=== What you have to do ===
Return, word for word, only the lines of the data below that lie between the line with "- rewrite run_from_cons. cbv zeta." and the line with "intros j Hj.", those two lines included.

=== Extracted material ===
Lemma migrate_all_out (env : RunEnv) (s : State) :
  out (migrate_all env s) = run_outcome env.
Proof.
  unfold migrate_all, run_outcome.
  destruct (connect_out (re_connect env) s) as [C1 C2].
  rewrite bind_run, C1. run_simpl.
  destruct (connect_ok (re_connect env)) eqn:Ok; cbv beta; cbn [negb]; cbv beta iota;
    [|reflexivity].
  specialize (C2 eq_refl).
  destruct (migrate_all_try env _ C2) as [Hc Ho]. cbv zeta in Hc, Ho.
  unfold try_finally.
  set (body := (folders <- get_folders (re_list env);;
                migrate_all_from (re_folders env) 0 folders;;
                log INFO MigrationCompleted;;
                ret (@None bool))) in *.
  destruct (body (final (connect (re_connect env) s))) as [[r s1] t1] eqn:Eb.
  run_simpl. subst r.
  destruct Hc as [Hs Hd].
  destruct (source s1) as [src|] eqn:Es; [|now elim Hs].
  destruct (dest s1) as [dst|] eqn:Ed; [|now elim Hd].
  unfold bind, logout_if_set, imap. rewrite Es.
  destruct (re_logout_src env) as [e1|]; simpl; [reflexivity|].
  rewrite Ed.
  destruct (re_logout_dst env) as [e2|]; simpl; reflexivity.
Qed.

Lemma run_from_cons envs i c rest file :
  run_from envs i (c :: rest) file =
  let x := migrate_all (envs i) (init (Config.dest_email c) file) in
  match run_outcome (envs i) with
  | Ret r =>
      let y := run_from envs (S i) rest (Some (db (final x))) in
      (fst (fst y), snd (fst y),
       StartingMigration (Config.source_email c) (Config.dest_email c)
       :: Migration (Config.dest_email c) (Ret r) (trace x) :: snd y)
  | Raise e =>
      (Raise e, Some (db (final x)),
       [StartingMigration (Config.source_email c) (Config.dest_email c);
        Migration (Config.dest_email c) (Raise e) (trace x)])
  end.
Proof.
  cbv zeta. rewrite <- (migrate_all_out (envs i) (init (Config.dest_email c) file)).
  simpl. destruct (migrate_all (envs i) (init (Config.dest_email c) file)) as [[[r|e] s] t];
    run_simpl; [|reflexivity].
  destruct (run_from envs (S i) rest (Some (db s))) as [[r' f'] t']. reflexivity.
Qed.

Lemma run_from_all_return envs configs :
  forall i file,
  (forall j, j < length configs -> run_returns (envs (i + j)) = true) ->
  let x := run_from envs i configs file in
  fst (fst x) = Ret tt
  /\ started (snd x) = map Config.dest_email configs
  /\ Forall (fun ev => match ev with MigrationFailed _ => False | _ => True end) (snd x).
Proof.
  induction configs as [|c rest IH]; intros i file H; cbv zeta.
  - simpl. repeat split. constructor.
  - rewrite run_from_cons. cbv zeta.
    pose proof (H 0 ltac:(simpl; lia)) as H0. rewrite Nat.add_0_r in H0.
    unfold run_returns in H0.
    destruct (run_outcome (envs i)) as [r|e]; [|discriminate].
    destruct (IH (S i) (Some (db (final (migrate_all (envs i)
                 (init (Config.dest_email c) file)))))) as (I1 & I2 & I3).
    { intros j Hj. replace (S i + j) with (i + S j) by lia. apply H. simpl. lia. }
    simpl. repeat split; [exact I1|now rewrite I2|].
    repeat constructor. exact I3.
Qed.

=== Response below ===
  - rewrite run_from_cons. cbv zeta.
    pose proof (H 0 ltac:(simpl; lia)) as H0. rewrite Nat.add_0_r in H0.
    unfold run_returns in H0.
    destruct (run_outcome (envs i)) as [r|e]; [|discriminate].
    destruct (IH (S i) (Some (db (final (migrate_all (envs i)
                 (init (Config.dest_email c) file)))))) as (I1 & I2 & I3).
    { intros j Hj. replace (S i + j) with (i + S j) by lia. apply H. simpl. lia. }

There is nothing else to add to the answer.